During any given day, a person will assume a forward head posture at least once. This could happen when you drive your car, sit at your desk, or use your smartphone.
You might have heard me say this before, but did you know that for every inch the head moves forward in posture, it increases the weight of the head by a staggering 10 pounds? The average head weighs approximately 11 pounds. So with that knowledge, when a head is held forward from the shoulders by only 3 inches, it causes approximately 43 pounds of pressure on the neck and upper back muscles.
Now that’s a potential for a 43 pound headache. Yikes! They need a Forward Head Posture Fix and fast.
You’ll notice that guys in the picture above all have their shoulders rounded. This causes their upper back muscles to overstretch and chest muscles to become tight. This posture can potentially compress the brachial plexus, which is the network of nerves that originate in the neck and feed into the armpit region and down into the arms.

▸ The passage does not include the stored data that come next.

(** C5 (what the code does).  In a process whose logger knows no level
    named FATAL, [sync] stops in its first statement: the selector drops
    the handlers and raises [ValueError], so the context factory is never
    called and "Syncing metadata..." is not written. *)
Theorem C5_sync_stops_before_message
    (dry_run : arg bool) (verbose quiet : arg pyint) s :
  logger.level_known "FATAL" (world s) = false ->
  CliCommands.sync _GLOBAL_VARS DefaultContextFactory dry_run verbose quiet s
  = (Raise ValueError, mkState (with_handlers (world s) []) (calls s)).
Proof. intros K. now apply selector_raises. Qed.

(** C7 (amended).  When [new] does not take the early exit, the selector
    has installed its handler (the logger knows a level named FATAL) and
    the context is built, [new] completes normally and writes two lines:
    the message that names the project, unstyled (through [info]), then the
    pointer to the documentation in green bold (through [success]); when
    standard output is not a terminal both reach it with the escape
    sequences removed. *)
Theorem C7_new_messages
    (path : arg (option Path)) (name : arg (option string))
    (license_id : arg string) (dry_run : arg bool) (verbose quiet : arg pyint) s
    (context : RunContext) (w1 : World FS) :
  is_None (or_default path (Some (new_path_default this)))
    && is_None (or_default name (Some "my-project")) = false ->
  logger.level_known "FATAL" (world s) = true ->
  DefaultContextFactory
    (cwd (world_after_selector (or_default verbose (PyBool false))
                               (or_default quiet (PyBool false)) s))
    (or_default dry_run false) _GLOBAL_VARS
    (world_after_selector (or_default verbose (PyBool false))
                          (or_default quiet (PyBool false)) s)
  = (Ret context, w1) ->
  fst (CliCommands.new _GLOBAL_VARS DefaultContextFactory this
         path name license_id dry_run verbose quiet s) = Ret tt /\
  stdout (world (snd (CliCommands.new _GLOBAL_VARS DefaultContextFactory this
                        path name license_id dry_run verbose quiet s))) =
    stdout w1
    ++ typer.rendered (stdout_isatty w1)
         (("Done! Created a new repository under "
           ++ format_opt (or_default name (Some "my-project"))) ++ LF)
    ++ typer.rendered (stdout_isatty w1)
         ((typer.sgr "32" ++ typer.sgr "1"
           ++ "See https://dmyersturnbull.github.io/tyranno/guide.html"
           ++ typer.sgr "0") ++ LF).
Proof.
  intros G K Hctx.
  rewrite (new_past_guard _GLOBAL_VARS DefaultContextFactory this
             _ _ license_id _ _ _ s G K), Hctx.
  split; reflexivity.
Qed.


(** C9.  Two calls of [new] that differ only in a [path] that is not [None]
    and in [license_id] have the same outcome and end in the same state:
    the same console output and the same recorded call of the context
    factory, whose directory argument is read from the process, not from
    [path]. *)
Theorem C9_new_ignores_path_and_license
    (path1 path2 : Path) (license1 license2 : arg string)
    (name : arg (option string)) (dry_run : arg bool)
    (verbose quiet : arg pyint) s :
  CliCommands.new _GLOBAL_VARS DefaultContextFactory this
    (Given (Some path1)) name license1 dry_run verbose quiet s
  = CliCommands.new _GLOBAL_VARS DefaultContextFactory this
      (Given (Some path2)) name license2 dry_run verbose quiet s.
Proof. reflexivity. Qed.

A brachial plexus impingement can lead to a number of problems from numbness in the hands, to thoracic outlet syndrome or carpal tunnel-like symptoms.
Text Thumb is an overuse injury to the thumb tendons caused by the repetitive movements of texting while using the smartphone. The thumb strain comes more from the thumb movement of swiping the screen versus pressing down.
The origin of the pain is located where the thumb muscles attach into the hand. The muscles of the thumbs are involved because they cause the movement, but it’s the rubbing of the tendon sheaths against the styloid process of the radius that leads to the pain of the Text Thumb.
#1 Prevent Smartphone injuries by taking a break.
Take a break from being frozen like the Tin Man (from the Wizard of Oz) before Dorothy and the Scarecrow loosened his joints with that trusty oil can.
Every few minutes move around and change your posture.
#2 Trying to use your smartphone as close to eye level as possible.
Just make sure that your arms are supported. One way to do is this is to put one forearm across your stomach and then the other elbow can rest on top of it and then you can bring your smartphone higher to eye level.
Unfortunately, this posture isn’t the best for typing, unless you have telekinesis.
One way around this is to prop your elbows on a chair’s armrest to help support your arms. Now you have both hands free to type away.
If no armrest is available, then you can support your arms against your trunk. Even though you might round your shoulders, you can now bring your phone higher to eye level.
The final tips that I’ll leave you with is to support your elbows on your knees and instead of giving your smartphone a death grip, lighten it up and try to be more gentle. Do the same when typing. It’s funny, some people like to tap so hard with their fingers as if they’re claws. Just remember to hold gently and tap lightly and you’ll be a lot less likely to get a future injury.
The Forward Head Posture Fix was created by Rick Kaselj MS, a leading kinesiologist and injury specialist and co-author of Unlock Your Hip Flexors.
Rick’s program (which includes both ebook and video) takes you through what he calls a “sequential flow” of 10 exercises that combine muscle re-education drills, breathing exercises, mobility exercises, deep cervical flexor exercises, self massage, static stretching, and postural strengthening.
The whole sequence takes roughly 15 minutes and you just do it once a day. And like Unlock Your Hip Flexors, it only costs around $6.
#4 Prevent Smartphone injuries by getting a massage. Need I say more?